More recent missing data procedures have become much more advanced and are available in many software programs such as SPSS, SAS and PRELIS (Acock, 2005).

These methods are based on maximum-likelihood procedures and are thus more sophisticated. These methods are advantageous in that they only assume the less demanding assumption of MAR. The general premise of these methods is that they examine the pattern of responses and thus substitute values based on the pattern of responses obtained from complete responses.

One such maximum likelihood method available in LISREL is the Expectation-Maximisation (EM) Algorithm. This procedure was first introduced by Dempster et al (1977) and heralded a fundamental shift away from the way statisticians viewed data.

Through the EM algorithm, researchers can use observed values as a basis for making assumptions about unobserved ones. EM forms a covariance matrix by assuming the distribution of the missing data cases and is an iterative procedure with two steps:

expectation and maximisation (Tabachnick and Fidell, 2007). The first step is the expectation stage where the conditional expectation of the missing data is found. These expectations are then replaced with the missing data.

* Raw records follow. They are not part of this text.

Lemma runningTotals_length n batches :
  length (runningTotals n batches) = length batches.
Proof. revert n. induction batches as [|b bs IH]; intros n; simpl; by rewrite ?IH. Qed.

Lemma runningTotals_above n batches :
  Forall (fun b => 0 < length b)%nat batches ->
  Forall (fun c => n < c)%nat (runningTotals n batches).
Proof.
  intros Hb. revert n. induction Hb as [|b bs Hl Hb IH]; intros n; simpl; constructor.
  - lia.
  - eapply Forall_impl; [apply IH|]. simpl. intros; lia.
Qed.

Lemma runningTotals_increasing n batches :
  Forall (fun b => 0 < length b)%nat batches ->
  StronglySorted lt (runningTotals n batches).
Proof.
  intros Hb. revert n. induction Hb as [|b bs Hl Hb IH]; intros n; simpl; constructor.
  - apply IH.
  - by apply runningTotals_above.
Qed.

Lemma runningTotals_last n batches :
  batches <> [] ->
  last (runningTotals n batches) = Some (n + length (concat batches))%nat.
Proof.
  revert n. induction batches as [|b bs IH]; intros n Hne; [done|].
  simpl. destruct bs as [|b' bs].
  - simpl. rewrite app_nil_r. done.
  - rewrite length_app, Nat.add_assoc, <- IH by done. done.
Qed.

End PacedFacts.

(** ** Items that fail *)

Section FateFacts.

Variable P : Platform.
Variable link : string.

Implicit Types (t : Task (option MovieAnniversary)) (w : World).







Lemma doomed_none n : Doomed P link n (Return None).
Proof. done. Qed.



















End FateFacts.

Section FateLoop.

Variable P : Platform.
Variable link : string.
Variables (batchSize : nat) (delay : Z).
Variable movieArray : list MovieElement.
Variable totalMovies : nat.




End FateLoop.


Section FailingItems.

Variable P : Platform.




End FailingItems.

(** ** Whole runs *)

Section RunFacts.

Variable P : Platform.

Lemma resolveAll_spec batchSize delay scheds movieElements w xs :
  (0 < batchSize)%nat ->
  xs.*1 = movieElements ->
  Forall (fun x => x.2 = true -> resolvable P x.1) xs ->
  schedSpares batchSize xs scheds ->
  exists batches tr results w',
    resolveAll P batchSize delay scheds movieElements w
    = (Done {| panelMovies := JSArray.sort compareAnniversaries (omap id results);
               settledResults := results |}, w') /\
    concat batches = movieElements /\
    Forall (fun b => 0 < length b <= batchSize)%nat batches /\
    (length batches = (length movieElements + (batchSize - 1)) / batchSize)%nat /\
    trace w' = trace w ++ tr /\
    Paced delay (length movieElements) 0 batches tr /\
    clock w + delay * Z.of_nat (length batches - 1) <= clock w' /\
    Forall2 resultInv xs results.
Proof.
  intros HB Hxs Hres Hsp. unfold resolveAll.
  destruct (batchLoop_spec P batchSize delay movieElements (length movieElements) HB
              (S (length movieElements)) 0%nat scheds 0%nat [] [] w xs)
    as (batches & tr & results & w' & -> & Hc & Hb & Hn & Ht & Hp & Hclk & Hr);
    [by rewrite drop_0|rewrite <- Hxs, length_fmap; lia|done|done|].
  exists batches, tr, results, w'. rewrite drop_0 in Hc.
  assert (length xs = length movieElements) as Hl
    by (rewrite <- Hxs; by rewrite length_fmap).
  rewrite Hl in Hn. done.
Qed.

Lemma unflagged_fst els : (unflagged els).*1 = els.
Proof. unfold unflagged. rewrite <- list_fmap_compose. apply list_fmap_id. Qed.

Lemma unflagged_false els : Forall (fun x => x.2 = false) (unflagged els).
Proof. unfold unflagged. rewrite Forall_fmap. by apply Forall_true. Qed.

Lemma resolveAll_any batchSize delay scheds movieElements w :
  (0 < batchSize)%nat ->
  exists batches tr results w',
    resolveAll P batchSize delay scheds movieElements w
    = (Done {| panelMovies := JSArray.sort compareAnniversaries (omap id results);
               settledResults := results |}, w') /\
    concat batches = movieElements /\
    Forall (fun b => 0 < length b <= batchSize)%nat batches /\
    (length batches = (length movieElements + (batchSize - 1)) / batchSize)%nat /\
    trace w' = trace w ++ tr /\
    Paced delay (length movieElements) 0 batches tr /\
    clock w + delay * Z.of_nat (length batches - 1) <= clock w' /\
    Forall2 resultOf movieElements results.
Proof.
  intros HB.
  destruct (resolveAll_spec batchSize delay scheds movieElements w
              (unflagged movieElements) HB (unflagged_fst _))
    as (batches & tr & results & w' & E & Hc & Hb & Hn & Ht & Hp & Hclk & Hr).
  - eapply Forall_impl; [apply unflagged_false|]. simpl. congruence.
  - intros b sched c x _ _ _ Hx Hf.
    pose proof (unflagged_false movieElements) as Hu.
    rewrite Forall_lookup in Hu. specialize (Hu _ _ Hx). simpl in Hu. congruence.
  - exists batches, tr, results, w'. repeat split; try done.
    rewrite <- (unflagged_fst movieElements). apply Forall2_fmap_l.
    eapply Forall2_impl; [exact Hr|]. by intros x r [H _].
Qed.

The second stage, maximisation

102

performs the maximum likelihood estimation and then when convergence is achieved the EM variance-covariance matrix can be saved as a separate data set.

For this research, the dataset was first explored to determine whether a pattern existed in the missing data. This is done using Little’s MCAR test (Tabachnick and Fidell, 2007).

Little’s test examines the pattern of the missing data and provides a statistic, which if significant indicates that the data is missing completely at random. For the current dataset a Little’s statistic of 0.232 was found, signifying that the missing data pattern was indeed MCAR. Having a dataset where the missing data falls into the MCAR category is quite advantageous as it allows you to choose whichever missing data treatment you wish. The EM algorithm was chosen over more elementary techniques such as listwise and pairwise deletion, given its sophistication and ease of use in SPSS.